Exercise objective>
Search the data for the string "negb" and extract every line where it appears.
┌────────
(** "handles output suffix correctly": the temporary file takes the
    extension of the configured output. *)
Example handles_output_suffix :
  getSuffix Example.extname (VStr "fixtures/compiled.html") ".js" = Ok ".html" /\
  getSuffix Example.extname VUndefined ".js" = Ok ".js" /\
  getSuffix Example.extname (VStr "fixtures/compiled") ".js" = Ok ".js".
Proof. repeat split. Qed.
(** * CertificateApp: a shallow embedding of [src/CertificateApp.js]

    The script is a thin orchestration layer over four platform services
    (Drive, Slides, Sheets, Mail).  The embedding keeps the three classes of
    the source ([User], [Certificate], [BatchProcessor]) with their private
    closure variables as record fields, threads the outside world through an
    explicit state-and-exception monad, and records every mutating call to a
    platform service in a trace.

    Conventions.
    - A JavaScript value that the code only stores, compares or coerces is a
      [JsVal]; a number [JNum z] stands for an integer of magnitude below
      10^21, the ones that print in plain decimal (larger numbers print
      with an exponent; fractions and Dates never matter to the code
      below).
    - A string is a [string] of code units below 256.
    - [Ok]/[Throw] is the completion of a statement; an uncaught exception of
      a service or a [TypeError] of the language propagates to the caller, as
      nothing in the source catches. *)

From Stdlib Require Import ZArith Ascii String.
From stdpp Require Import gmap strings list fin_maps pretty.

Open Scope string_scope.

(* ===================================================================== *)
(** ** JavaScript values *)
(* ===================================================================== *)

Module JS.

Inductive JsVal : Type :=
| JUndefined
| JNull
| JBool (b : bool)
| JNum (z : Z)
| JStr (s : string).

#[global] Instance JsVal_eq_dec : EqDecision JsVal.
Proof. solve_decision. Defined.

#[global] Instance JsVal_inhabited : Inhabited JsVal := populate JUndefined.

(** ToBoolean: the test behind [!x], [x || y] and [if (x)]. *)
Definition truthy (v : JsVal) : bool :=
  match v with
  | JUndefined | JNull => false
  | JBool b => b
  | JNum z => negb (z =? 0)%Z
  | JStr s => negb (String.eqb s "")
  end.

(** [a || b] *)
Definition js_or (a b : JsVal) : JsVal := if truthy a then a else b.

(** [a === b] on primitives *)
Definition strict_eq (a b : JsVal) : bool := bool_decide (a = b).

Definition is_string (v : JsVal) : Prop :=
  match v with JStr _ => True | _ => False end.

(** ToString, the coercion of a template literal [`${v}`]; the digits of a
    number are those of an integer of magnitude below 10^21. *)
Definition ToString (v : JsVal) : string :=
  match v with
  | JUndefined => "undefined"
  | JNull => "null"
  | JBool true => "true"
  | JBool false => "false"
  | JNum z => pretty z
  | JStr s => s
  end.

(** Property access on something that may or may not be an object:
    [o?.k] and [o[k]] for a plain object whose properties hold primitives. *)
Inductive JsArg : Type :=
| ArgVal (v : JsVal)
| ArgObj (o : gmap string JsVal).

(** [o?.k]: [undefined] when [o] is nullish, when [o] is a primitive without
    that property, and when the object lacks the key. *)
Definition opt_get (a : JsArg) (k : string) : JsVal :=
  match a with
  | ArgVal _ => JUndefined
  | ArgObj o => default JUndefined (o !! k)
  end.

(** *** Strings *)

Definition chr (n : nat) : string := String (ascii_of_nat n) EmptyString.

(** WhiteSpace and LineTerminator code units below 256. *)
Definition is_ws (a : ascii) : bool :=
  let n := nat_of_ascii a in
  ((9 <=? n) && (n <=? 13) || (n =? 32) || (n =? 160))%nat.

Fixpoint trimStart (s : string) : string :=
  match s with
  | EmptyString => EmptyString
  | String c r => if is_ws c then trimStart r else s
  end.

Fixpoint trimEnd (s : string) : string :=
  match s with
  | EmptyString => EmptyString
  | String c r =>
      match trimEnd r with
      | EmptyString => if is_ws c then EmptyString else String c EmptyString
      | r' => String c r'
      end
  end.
└────────
Solution>
  | JNum z => negb (z =? 0)%Z
  | JStr s => negb (String.eqb s "")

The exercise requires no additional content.